- _EXERCISE_: For the entries that follow, state how many lines include the word "JDict", giving the number and nothing else.

[Source data]
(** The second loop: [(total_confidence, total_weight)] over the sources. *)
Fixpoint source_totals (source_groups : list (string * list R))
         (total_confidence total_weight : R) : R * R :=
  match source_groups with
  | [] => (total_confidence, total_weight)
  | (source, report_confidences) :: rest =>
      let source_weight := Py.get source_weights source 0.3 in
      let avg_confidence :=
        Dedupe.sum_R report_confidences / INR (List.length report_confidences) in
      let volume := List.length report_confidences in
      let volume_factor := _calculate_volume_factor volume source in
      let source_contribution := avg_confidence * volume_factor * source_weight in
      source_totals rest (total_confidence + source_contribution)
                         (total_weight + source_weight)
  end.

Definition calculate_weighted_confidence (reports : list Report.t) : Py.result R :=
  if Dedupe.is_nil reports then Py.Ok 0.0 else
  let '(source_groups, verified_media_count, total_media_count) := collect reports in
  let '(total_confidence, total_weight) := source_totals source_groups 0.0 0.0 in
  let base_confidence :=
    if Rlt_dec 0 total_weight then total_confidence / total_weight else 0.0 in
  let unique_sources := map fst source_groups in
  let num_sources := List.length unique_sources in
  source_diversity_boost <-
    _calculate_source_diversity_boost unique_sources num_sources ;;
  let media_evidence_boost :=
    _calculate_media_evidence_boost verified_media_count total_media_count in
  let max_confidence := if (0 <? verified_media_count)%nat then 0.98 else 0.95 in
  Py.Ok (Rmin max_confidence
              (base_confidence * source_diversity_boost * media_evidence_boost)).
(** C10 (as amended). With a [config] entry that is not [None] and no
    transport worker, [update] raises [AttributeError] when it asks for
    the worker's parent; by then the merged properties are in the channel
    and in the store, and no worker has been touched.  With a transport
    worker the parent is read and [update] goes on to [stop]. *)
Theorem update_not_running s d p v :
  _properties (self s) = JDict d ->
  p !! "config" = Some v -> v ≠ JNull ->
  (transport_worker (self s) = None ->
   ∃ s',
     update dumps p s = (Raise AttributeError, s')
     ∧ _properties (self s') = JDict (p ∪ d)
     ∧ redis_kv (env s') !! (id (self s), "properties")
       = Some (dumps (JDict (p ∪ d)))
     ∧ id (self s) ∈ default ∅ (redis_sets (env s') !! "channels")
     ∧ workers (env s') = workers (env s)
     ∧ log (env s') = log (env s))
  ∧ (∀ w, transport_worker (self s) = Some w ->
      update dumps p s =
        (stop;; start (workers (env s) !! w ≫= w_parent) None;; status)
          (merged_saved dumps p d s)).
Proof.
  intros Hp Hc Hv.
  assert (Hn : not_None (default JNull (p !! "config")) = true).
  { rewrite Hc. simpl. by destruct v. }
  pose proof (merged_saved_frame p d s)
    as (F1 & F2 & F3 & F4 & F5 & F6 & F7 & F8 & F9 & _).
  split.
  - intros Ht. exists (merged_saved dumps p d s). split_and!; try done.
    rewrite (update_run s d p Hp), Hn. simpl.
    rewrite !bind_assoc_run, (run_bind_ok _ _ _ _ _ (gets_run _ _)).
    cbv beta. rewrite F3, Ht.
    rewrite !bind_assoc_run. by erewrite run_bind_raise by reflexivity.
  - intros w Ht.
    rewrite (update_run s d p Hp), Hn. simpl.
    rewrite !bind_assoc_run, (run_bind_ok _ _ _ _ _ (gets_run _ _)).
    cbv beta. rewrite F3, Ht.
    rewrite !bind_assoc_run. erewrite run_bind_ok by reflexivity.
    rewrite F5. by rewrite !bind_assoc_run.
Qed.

- _EXERCISE RESPONSE_: 3